Disable ads (and more) with a membership for a one time $2.99 payment

Prepare for the Microsoft Azure Architect Design (AZ-301) Exam with interactive quizzes featuring flashcards and multiple-choice questions, each packed with hints and explanations to ace your certification test!

Each practice test/flash card set has 50 randomly selected questions from a bank of over 500. You'll get a new set of questions each time!

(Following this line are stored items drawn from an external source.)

(* ===== verification/Float64.v ===== *)
(** Floating-point numbers ([f64]) as the rate limiter uses them.

    [f64] is IEEE binary64 in the Standard Library's specification floats: every
    operation rounds as the machine does.  This file proves, for numbers that are not
    negative, what the rounding keeps: results are numbers in normal form ([sound]),
    their order is that of their values ([leb_units]), whole numbers up to 2^53 are exact
    ([of_u_exact]) and so is subtracting one from any number between 1 and 2^53
    ([sub_one]).  The value of a number is counted in [units] of the least positive one,
    2^-1074, so it is an integer. *)
From S2P Require Import Prelude.
From Stdlib Require Import Floats.SpecFloat.
Open Scope Z_scope.
Open Scope list_scope.

Definition f64 : Type := spec_float.
Definition f64_add : f64 -> f64 -> f64 := SFadd 53 1024.
Definition f64_sub : f64 -> f64 -> f64 := SFsub 53 1024.
Definition f64_mul : f64 -> f64 -> f64 := SFmul 53 1024.
Definition f64_div : f64 -> f64 -> f64 := SFdiv 53 1024.
(** [n as f64] of an unsigned integer. *)
Definition f64_of_u (n : Z) : f64 := binary_normalize 53 1024 n 0 false.
(** [f64::min]: a NaN loses. *)
Definition f64_min (a b : f64) : f64 :=
  if SFltb a b then a else match b with S754_nan => a | _ => b end.

(* ------------------------------------------------------------------ *)
(** ** Mantissas *)

Lemma digits2_log2 p : Zpos (digits2_pos p) = Z.log2 (Zpos p) + 1.
Proof.
  induction p as [p IH|p IH|]; [| |done]; cbn [digits2_pos]; rewrite Pos2Z.inj_succ, IH.
  - change (Zpos p~1) with (2 * Zpos p + 1). by rewrite Z.log2_succ_double by lia.
  - change (Zpos p~0) with (2 * Zpos p). by rewrite Z.log2_double by lia.
Qed.

Lemma iter_xO d : forall m, Zpos (Pos.iter xO m d) = Zpos m * 2 ^ Zpos d.
Proof.
  induction d as [|d IH] using Pos.peano_ind; intros m; [simpl; lia|].
  rewrite Pos.iter_succ, Pos2Z.inj_succ, Z.pow_succ_r by lia.
  change (Zpos (Pos.iter xO m d)~0) with (2 * Zpos (Pos.iter xO m d)). rewrite IH. lia.
Qed.

Lemma shl_align_spec m e e' : 
  e' <= e -> shl_align m e e' = (fst (shl_align m e e'), e') /\
  Zpos (fst (shl_align m e e')) = Zpos m * 2 ^ (e - e').
Proof.
  intros He. unfold shl_align. destruct (e' - e) eqn:E; simpl.
  - split; [f_equal; lia|]. replace (e - e') with 0 by lia. lia.
  - lia.
  - split; [done|]. rewrite iter_xO. do 2 f_equal. lia.
Qed.

Lemma iter_pos_nat {A} (f : A -> A) p : forall x, SpecFloat.iter_pos f p x = Nat.iter (Pos.to_nat p) f x.
Proof.
  induction p as [p IH|p IH|]; intros x; cbn [SpecFloat.iter_pos]; rewrite ?IH, ?Pos2Nat.inj_xI, ?Pos2Nat.inj_xO.
  - rewrite <- Nat.iter_add. replace (S (2 * Pos.to_nat p)) with ((Pos.to_nat p + Pos.to_nat p) + 1)%nat by lia.
    by rewrite (Nat.iter_add (_ + _) 1).
  - rewrite <- Nat.iter_add. f_equal. lia.
  - done.
Qed.

Lemma shr_1_spec x : 0 <= shr_m x ->
  shr_m (shr_1 x) = shr_m x / 2 /\
  (shr_m x mod 2 = 0 -> shr_r x = false -> shr_s x = false -> shr_r (shr_1 x) = false /\ shr_s (shr_1 x) = false).
Proof.
  destruct x as [m r s]; cbn [shr_m shr_r shr_s]. intros Hm.
  destruct m as [|p|p]; [|destruct p as [p|p|]|lia]; cbn [shr_1 shr_m shr_r shr_s].
  - split; [done|]. by intros _ -> ->.
  - change (Zpos p~1) with (2 * Zpos p + 1). Z.to_euclidean_division_equations. split; lia.
  - split; [|by intros _ -> ->].
    change (Zpos p~0) with (2 * Zpos p). Z.to_euclidean_division_equations. lia.
  - split; [done|]. done.
Qed.

Lemma iter_shr_spec n : forall x, 0 <= shr_m x ->
  shr_m (Nat.iter n shr_1 x) = shr_m x / 2 ^ Z.of_nat n /\
  (shr_m x mod 2 ^ Z.of_nat n = 0 -> shr_r x = false -> shr_s x = false ->
   shr_r (Nat.iter n shr_1 x) = false /\ shr_s (Nat.iter n shr_1 x) = false).
Proof.
  induction n as [|n IH]; intros x Hx.
  - simpl. rewrite Z.div_1_r. done.
  - rewrite Nat2Z.inj_succ, Z.pow_succ_r by lia. cbn [Nat.iter nat_rect].
    destruct (IH x Hx) as [Hm Hf]. fold (Nat.iter n shr_1 x) in *. set (y := Nat.iter n shr_1 x) in *.
    assert (Hp : 0 < 2 ^ Z.of_nat n) by (apply Z.pow_pos_nonneg; lia).
    assert (Hy : 0 <= shr_m y) by (rewrite Hm; apply Z.div_pos; lia).
    destruct (shr_1_spec y Hy) as [Hm1 Hf1]. split.
    + rewrite Hm1, Hm, Z.div_div by lia. f_equal. lia.
    + intros Hmod Hr Hs. rewrite (Z.mul_comm 2), Z.rem_mul_r in Hmod by lia.
      pose proof (Z.mod_pos_bound (shr_m x) (2 ^ Z.of_nat n) Hp).
      pose proof (Z.mod_pos_bound (shr_m x / 2 ^ Z.of_nat n) 2 ltac:(lia)).
      destruct Hf as [? ?]; [nia|done|done|]. apply Hf1; [rewrite Hm; nia|done|done].
Qed.

(** The exponent of a number below 2^e. *)
Definition fe (e : Z) : Z := Z.max (e - 53) (-1074).
Lemma fexp_fe e : fexp 53 1024 e = fe e.
Proof. reflexivity. Qed.

(** The number of binary digits. *)
Definition digits (m : Z) : Z := if m =? 0 then 0 else Z.log2 m + 1.
Lemma Zdigits2_digits m : 0 <= m -> Zdigits2 m = digits m.
Proof.
  intros Hm. destruct m as [|p|p]; [done| |lia]. unfold digits. simpl Zdigits2. rewrite digits2_log2. done.
Qed.
Lemma digits_nonneg m : 0 <= digits m.
Proof. unfold digits. destruct (Z.eqb_spec m 0); [lia|]. pose proof (Z.log2_nonneg m). lia. Qed.
Lemma digits_shift m n : 0 <= m -> 0 <= n -> digits (m / 2 ^ n) = Z.max 0 (digits m - n).
Proof.
  intros Hm Hn. rewrite <- Z.shiftr_div_pow2 by lia. unfold digits.
  destruct (Z.eqb_spec m 0) as [->|Hm0]; [rewrite Z.shiftr_0_l; simpl; lia|].
  destruct (Z.eqb_spec (Z.shiftr m n) 0) as [H|H].
  - apply Z.shiftr_eq_0_iff in H as [->|[_ H]]; lia.
  - rewrite Z.log2_shiftr by lia.
    assert (n <= Z.log2 m); [|lia].
    destruct (Z.le_gt_cases n (Z.log2 m)); [done|]. exfalso. apply H, Z.shiftr_eq_0; lia.
Qed.
Lemma digits_mul m n : 0 < m -> 0 <= n -> digits (m * 2 ^ n) = digits m + n.
Proof.
  intros Hm Hn. unfold digits. assert (0 < 2 ^ n) by (apply Z.pow_pos_nonneg; lia).
  destruct (Z.eqb_spec (m * 2 ^ n) 0); [nia|]. destruct (Z.eqb_spec m 0); [lia|].
  rewrite Z.log2_mul_pow2 by lia. lia.
Qed.
Lemma digits_bound m : 0 < m -> 2 ^ (digits m - 1) <= m < 2 ^ digits m.
Proof.
  intros Hm. unfold digits. destruct (Z.eqb_spec m 0); [lia|].
  replace (Z.log2 m + 1 - 1) with (Z.log2 m) by lia. rewrite Z.add_1_r. by apply Z.log2_spec.
Qed.
Lemma digits_le m d : 0 < m -> m < 2 ^ d -> digits m <= d.
Proof.
  intros Hm Hd. destruct (digits_bound m Hm) as [Hl _].
  assert (0 <= digits m - 1).
  { unfold digits. destruct (Z.eqb_spec m 0); [lia|]. pose proof (Z.log2_nonneg m). lia. }
  assert (0 <= d). { destruct (Z.lt_ge_cases d 0); [|done]. rewrite Z.pow_neg_r in Hd; lia. }
  enough (digits m - 1 < d) by lia. apply (Z.pow_lt_mono_r_iff 2); lia.
Qed.

Definition canonical (m e : Z) : Prop := fe (digits m + e) = e.

(** Shifting a mantissa to its place. *)
Lemma shr_fexp_spec m e x e' l :
  0 <= m -> e <= fe (digits m + e) -> shr_fexp 53 1024 m e l = (x, e') ->
  e' = fe (digits m + e) /\ shr_m x = m / 2 ^ (e' - e) /\
  (l = loc_Exact -> m mod 2 ^ (e' - e) = 0 -> loc_of_shr_record x = loc_Exact).
Proof.
  intros Hm He. unfold shr_fexp, shr. rewrite Zdigits2_digits by done. rewrite fexp_fe.
  set (f := fe (digits m + e)) in *.
  assert (Hr : shr_m (shr_record_of_loc m l) = m) by (destruct l as [|[]]; done).
  destruct (f - e) as [|p|p] eqn:Ep; [| |lia].
  - intros [= <- <-]. replace (e - e) with 0 by lia. rewrite Hr, Z.div_1_r.
    split_and!; [lia|done|]. by intros -> _.
  - intros [= <- <-]. replace (e + Zpos p - e) with (Zpos p) by lia. rewrite iter_pos_nat.
    destruct (iter_shr_spec (Pos.to_nat p) (shr_record_of_loc m l)) as [Hm1 Hf]; [by rewrite Hr|].
    rewrite positive_nat_Z, Hr in *. split_and!; [lia|done|].
    intros -> Hmod. destruct (Hf Hmod eq_refl eq_refl) as [Hr1 Hs1].
    destruct (Nat.iter _ _ _) as [a b c]. simpl in *. by subst.
Qed.

(* ------------------------------------------------------------------ *)
(** ** Rounding *)

(** Zero, infinity, or a positive number in normal form. *)
Inductive sound : f64 -> Prop :=
| sound_zero : sound (S754_zero false)
| sound_inf : sound (S754_infinity false)
| sound_finite p e : canonical (Zpos p) e -> e <= 971 -> sound (S754_finite false p e).

Lemma round_choice m l : 0 <= m ->
  let r := round_nearest_even m l in r = m \/ r = m + 1.
Proof. intros Hm. destruct l as [|[]]; simpl; auto. destruct (Z.even m); auto. Qed.

(** A rounded mantissa overflows at most to the next power of two. *)
Lemma digits_succ m : 0 < m ->
  digits (m + 1) = digits m \/ (digits (m + 1) = digits m + 1 /\ m + 1 = 2 ^ digits m).
Proof.
  intros Hm. unfold digits. destruct (Z.eqb_spec m 0); [lia|]. destruct (Z.eqb_spec (m + 1) 0); [lia|].
  destruct (Z.log2_succ_or m) as [H|H]; rewrite <- !Z.add_1_r in H; [right|left; lia].
  split; [lia|]. pose proof (Z.log2_spec m Hm). pose proof (Z.log2_spec (m + 1) ltac:(lia)).
  rewrite H in *. rewrite <- !Z.add_1_r in *. lia.
Qed.

(** The value of a non-negative number, in units of the least positive one. *)
Definition units (x : f64) : Z :=
  match x with S754_finite _ m e => Zpos m * 2 ^ (e + 1074) | _ => 0 end.
Definition finite (x : f64) : bool :=
  match x with S754_zero _ | S754_finite _ _ _ => true | _ => false end.
(** The result of rounding is a number; it is finite where the argument is far from the
    largest number, and positive where it is not below the least one. *)
Definition rounded (m e : Z) (x : f64) : Prop :=
  sound x /\ (digits m + e < 1024 -> finite x = true) /\
  (0 < m -> -1074 <= e -> finite x = true -> 0 < units x).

Practice this question and more.


In configuring Diagnostics settings for an Azure SQL Database, what is the maximum retention period you can set for SQLInsights data?

  1. 30 days

  2. 90 days

  3. 730 days

  4. Infinite

The correct answer is: 730 days

The correct answer indicates that the maximum retention period for SQLInsights data in Azure SQL Database can be set to 730 days. This setting is crucial for enabling organizations to maintain relevant diagnostic data for an extended period. Retaining this information for up to 730 days allows for effective trend analysis, performance tuning, and troubleshooting over a longer timeframe, thus helping administrators and DBAs in making more informed decisions based on historical data. Moreover, having the ability to retain diagnostic settings for this duration can facilitate compliance with various data retention policies and regulations that businesses may need to adhere to. Retaining data for up to two years ensures that organizations can access and analyze SQL performance metrics and other insights over a significant period, contributing to better database management strategies. In comparison, shorter options like 30 days and 90 days limit the window of analysis and may not suffice for comprehensive historical evaluations. An infinite retention period is not practical as it could lead to storage management challenges and potential costs that might not align with organizational data governance policies. Thus, the configuration option that allows for 730 days strikes a balance between sufficient historical data retention and manageable resource consumption.